> [THE PROBLEM]:
Give back exactly the lines of the material below, starting with the line with "Definition dtPlain (x" and going on through the line with "(rdf.Datatype t) = true.".
-------
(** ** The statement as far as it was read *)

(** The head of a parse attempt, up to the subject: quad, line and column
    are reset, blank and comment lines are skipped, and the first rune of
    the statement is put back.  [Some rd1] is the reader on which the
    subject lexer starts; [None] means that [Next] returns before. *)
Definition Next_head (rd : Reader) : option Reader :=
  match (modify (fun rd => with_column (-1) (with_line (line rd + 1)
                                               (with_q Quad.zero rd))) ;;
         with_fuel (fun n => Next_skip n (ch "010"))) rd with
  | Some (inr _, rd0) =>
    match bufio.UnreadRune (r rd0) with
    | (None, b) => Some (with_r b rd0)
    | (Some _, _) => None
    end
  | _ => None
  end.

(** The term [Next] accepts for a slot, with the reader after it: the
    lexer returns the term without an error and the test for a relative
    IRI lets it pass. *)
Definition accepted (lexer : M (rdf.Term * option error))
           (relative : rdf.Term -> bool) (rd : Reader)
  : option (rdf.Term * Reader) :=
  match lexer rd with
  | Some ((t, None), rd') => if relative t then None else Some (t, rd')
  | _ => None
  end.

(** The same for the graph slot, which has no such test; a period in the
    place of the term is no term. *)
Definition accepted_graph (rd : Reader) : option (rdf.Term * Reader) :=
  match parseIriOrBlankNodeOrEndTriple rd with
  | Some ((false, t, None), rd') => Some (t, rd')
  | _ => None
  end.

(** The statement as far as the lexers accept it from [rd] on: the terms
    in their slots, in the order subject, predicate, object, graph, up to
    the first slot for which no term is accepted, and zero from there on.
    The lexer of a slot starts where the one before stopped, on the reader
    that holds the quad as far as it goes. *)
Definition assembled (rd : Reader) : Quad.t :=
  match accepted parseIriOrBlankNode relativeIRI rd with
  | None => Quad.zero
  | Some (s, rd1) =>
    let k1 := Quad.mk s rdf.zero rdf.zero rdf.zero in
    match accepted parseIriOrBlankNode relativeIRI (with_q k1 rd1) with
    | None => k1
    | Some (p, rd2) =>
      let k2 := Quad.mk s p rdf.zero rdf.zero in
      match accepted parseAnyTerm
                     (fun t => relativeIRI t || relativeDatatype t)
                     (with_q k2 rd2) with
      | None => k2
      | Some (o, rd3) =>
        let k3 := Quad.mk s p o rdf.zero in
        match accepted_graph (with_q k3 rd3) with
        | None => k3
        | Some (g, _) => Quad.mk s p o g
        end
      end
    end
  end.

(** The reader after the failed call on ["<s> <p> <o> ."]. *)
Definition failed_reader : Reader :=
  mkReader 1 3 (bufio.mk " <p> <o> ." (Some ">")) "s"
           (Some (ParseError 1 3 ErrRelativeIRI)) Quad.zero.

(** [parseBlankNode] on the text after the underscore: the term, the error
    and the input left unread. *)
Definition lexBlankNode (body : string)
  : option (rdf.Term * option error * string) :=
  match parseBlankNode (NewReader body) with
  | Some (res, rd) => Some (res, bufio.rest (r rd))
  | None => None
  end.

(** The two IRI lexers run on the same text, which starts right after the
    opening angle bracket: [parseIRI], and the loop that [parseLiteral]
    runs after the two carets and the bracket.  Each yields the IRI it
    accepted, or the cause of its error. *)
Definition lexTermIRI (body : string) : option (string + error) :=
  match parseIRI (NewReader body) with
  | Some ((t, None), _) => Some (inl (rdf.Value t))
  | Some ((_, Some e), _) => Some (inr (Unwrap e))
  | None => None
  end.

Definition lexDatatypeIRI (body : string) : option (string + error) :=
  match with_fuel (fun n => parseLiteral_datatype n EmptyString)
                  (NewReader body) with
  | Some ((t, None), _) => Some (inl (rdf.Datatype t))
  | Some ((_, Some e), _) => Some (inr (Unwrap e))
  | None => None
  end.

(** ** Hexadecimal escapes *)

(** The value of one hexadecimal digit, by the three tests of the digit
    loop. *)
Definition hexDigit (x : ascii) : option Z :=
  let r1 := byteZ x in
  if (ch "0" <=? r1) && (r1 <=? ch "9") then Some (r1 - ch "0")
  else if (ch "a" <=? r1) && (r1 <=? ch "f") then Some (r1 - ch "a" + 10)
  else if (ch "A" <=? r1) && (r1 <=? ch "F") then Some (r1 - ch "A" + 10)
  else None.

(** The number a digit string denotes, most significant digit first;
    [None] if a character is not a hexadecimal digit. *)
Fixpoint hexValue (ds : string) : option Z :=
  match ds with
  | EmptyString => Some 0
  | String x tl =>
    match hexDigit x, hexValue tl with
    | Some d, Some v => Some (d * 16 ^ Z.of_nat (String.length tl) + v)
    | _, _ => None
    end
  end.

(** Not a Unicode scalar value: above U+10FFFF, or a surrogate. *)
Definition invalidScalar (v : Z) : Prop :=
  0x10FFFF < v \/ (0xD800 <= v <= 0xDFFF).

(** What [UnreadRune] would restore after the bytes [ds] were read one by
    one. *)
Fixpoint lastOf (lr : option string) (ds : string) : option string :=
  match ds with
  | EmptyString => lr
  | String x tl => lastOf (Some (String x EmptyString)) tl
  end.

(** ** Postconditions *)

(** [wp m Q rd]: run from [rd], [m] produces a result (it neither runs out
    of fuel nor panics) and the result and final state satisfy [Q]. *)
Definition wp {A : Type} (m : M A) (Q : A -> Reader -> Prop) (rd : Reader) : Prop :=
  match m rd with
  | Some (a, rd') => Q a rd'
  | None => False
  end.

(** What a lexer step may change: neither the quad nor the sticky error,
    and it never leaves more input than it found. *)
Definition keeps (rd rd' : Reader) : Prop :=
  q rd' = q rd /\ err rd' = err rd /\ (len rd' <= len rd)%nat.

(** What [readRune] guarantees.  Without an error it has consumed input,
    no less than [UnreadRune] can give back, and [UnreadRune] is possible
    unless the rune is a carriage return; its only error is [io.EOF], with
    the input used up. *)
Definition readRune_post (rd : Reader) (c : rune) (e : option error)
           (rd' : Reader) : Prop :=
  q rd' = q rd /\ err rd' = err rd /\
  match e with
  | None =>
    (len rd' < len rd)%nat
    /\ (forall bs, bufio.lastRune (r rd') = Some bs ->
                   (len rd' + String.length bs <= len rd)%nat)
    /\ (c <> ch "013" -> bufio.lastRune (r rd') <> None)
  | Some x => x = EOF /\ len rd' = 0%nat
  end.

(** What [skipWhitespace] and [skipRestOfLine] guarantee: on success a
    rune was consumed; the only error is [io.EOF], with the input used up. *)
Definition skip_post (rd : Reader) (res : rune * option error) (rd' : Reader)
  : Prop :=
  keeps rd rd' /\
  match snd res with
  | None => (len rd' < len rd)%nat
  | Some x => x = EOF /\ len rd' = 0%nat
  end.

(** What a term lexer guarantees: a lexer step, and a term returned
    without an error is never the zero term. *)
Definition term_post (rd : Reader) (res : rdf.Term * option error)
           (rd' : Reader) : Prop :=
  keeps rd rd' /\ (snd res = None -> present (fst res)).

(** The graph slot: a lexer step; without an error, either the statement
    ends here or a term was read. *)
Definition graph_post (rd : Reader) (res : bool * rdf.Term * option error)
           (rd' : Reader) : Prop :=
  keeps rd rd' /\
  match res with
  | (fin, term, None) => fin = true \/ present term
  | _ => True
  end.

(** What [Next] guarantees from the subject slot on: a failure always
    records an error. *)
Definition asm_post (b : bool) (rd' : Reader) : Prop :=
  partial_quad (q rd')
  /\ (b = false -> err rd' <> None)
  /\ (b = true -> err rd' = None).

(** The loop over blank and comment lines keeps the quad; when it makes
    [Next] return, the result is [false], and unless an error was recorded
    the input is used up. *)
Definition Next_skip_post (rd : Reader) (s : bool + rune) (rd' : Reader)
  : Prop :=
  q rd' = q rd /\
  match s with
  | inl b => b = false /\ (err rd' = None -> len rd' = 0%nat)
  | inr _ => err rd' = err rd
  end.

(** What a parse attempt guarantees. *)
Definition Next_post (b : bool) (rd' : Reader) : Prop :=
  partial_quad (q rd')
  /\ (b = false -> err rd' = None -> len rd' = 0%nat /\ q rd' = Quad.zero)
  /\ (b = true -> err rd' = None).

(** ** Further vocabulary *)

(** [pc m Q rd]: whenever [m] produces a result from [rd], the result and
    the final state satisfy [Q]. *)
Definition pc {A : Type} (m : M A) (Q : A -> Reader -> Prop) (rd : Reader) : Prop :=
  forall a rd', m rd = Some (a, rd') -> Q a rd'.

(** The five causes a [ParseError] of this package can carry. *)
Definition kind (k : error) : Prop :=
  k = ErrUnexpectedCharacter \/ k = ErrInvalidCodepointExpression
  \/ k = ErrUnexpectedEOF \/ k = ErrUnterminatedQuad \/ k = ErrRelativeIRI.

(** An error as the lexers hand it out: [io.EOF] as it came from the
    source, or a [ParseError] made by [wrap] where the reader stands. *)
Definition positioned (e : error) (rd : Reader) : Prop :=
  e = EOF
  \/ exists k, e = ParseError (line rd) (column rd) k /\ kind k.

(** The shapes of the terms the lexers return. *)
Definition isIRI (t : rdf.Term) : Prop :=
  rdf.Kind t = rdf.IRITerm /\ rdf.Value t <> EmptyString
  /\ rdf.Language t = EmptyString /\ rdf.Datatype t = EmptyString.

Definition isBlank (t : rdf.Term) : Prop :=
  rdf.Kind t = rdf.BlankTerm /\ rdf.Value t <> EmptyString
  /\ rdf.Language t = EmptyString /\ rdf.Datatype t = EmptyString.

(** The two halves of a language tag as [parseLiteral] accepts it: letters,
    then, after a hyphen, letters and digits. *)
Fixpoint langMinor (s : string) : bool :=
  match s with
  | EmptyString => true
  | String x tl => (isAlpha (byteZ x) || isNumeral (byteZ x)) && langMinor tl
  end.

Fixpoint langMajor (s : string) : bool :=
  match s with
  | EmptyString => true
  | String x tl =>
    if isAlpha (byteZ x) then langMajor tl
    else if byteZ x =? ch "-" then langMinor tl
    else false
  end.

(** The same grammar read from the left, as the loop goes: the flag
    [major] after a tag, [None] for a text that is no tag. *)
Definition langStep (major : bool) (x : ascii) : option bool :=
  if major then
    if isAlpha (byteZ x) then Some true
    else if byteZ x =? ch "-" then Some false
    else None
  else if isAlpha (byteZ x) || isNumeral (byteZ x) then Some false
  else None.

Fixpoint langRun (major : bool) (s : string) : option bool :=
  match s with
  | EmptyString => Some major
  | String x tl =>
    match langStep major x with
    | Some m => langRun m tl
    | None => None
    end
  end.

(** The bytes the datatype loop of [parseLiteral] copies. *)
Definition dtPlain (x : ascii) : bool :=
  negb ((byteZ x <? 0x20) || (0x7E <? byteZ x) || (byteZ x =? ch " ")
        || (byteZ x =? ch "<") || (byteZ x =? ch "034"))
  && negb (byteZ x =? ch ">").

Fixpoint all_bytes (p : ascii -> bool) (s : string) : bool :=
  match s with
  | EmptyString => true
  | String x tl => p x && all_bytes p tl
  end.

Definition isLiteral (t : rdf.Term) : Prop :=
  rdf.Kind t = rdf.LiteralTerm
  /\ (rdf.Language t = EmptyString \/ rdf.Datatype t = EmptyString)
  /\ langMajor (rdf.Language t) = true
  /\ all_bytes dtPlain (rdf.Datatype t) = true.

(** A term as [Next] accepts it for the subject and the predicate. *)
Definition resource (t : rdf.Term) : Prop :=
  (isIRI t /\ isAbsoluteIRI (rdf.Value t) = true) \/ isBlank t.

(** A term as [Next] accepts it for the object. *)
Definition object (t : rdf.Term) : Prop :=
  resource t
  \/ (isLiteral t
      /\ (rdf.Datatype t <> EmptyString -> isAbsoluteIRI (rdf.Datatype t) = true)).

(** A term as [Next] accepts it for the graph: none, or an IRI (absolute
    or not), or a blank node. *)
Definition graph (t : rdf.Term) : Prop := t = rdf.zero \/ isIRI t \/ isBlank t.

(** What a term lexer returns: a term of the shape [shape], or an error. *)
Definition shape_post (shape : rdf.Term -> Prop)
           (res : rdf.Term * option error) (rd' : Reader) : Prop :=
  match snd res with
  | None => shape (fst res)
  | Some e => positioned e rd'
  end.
-------
> [EXERCISE SOLUTION]:
Definition dtPlain (x : ascii) : bool :=
  negb ((byteZ x <? 0x20) || (0x7E <? byteZ x) || (byteZ x =? ch " ")
        || (byteZ x =? ch "<") || (byteZ x =? ch "034"))
  && negb (byteZ x =? ch ">").

Fixpoint all_bytes (p : ascii -> bool) (s : string) : bool :=
  match s with
  | EmptyString => true
  | String x tl => p x && all_bytes p tl
  end.

Definition isLiteral (t : rdf.Term) : Prop :=
  rdf.Kind t = rdf.LiteralTerm
  /\ (rdf.Language t = EmptyString \/ rdf.Datatype t = EmptyString)
  /\ langMajor (rdf.Language t) = true
  /\ all_bytes dtPlain (rdf.Datatype t) = true.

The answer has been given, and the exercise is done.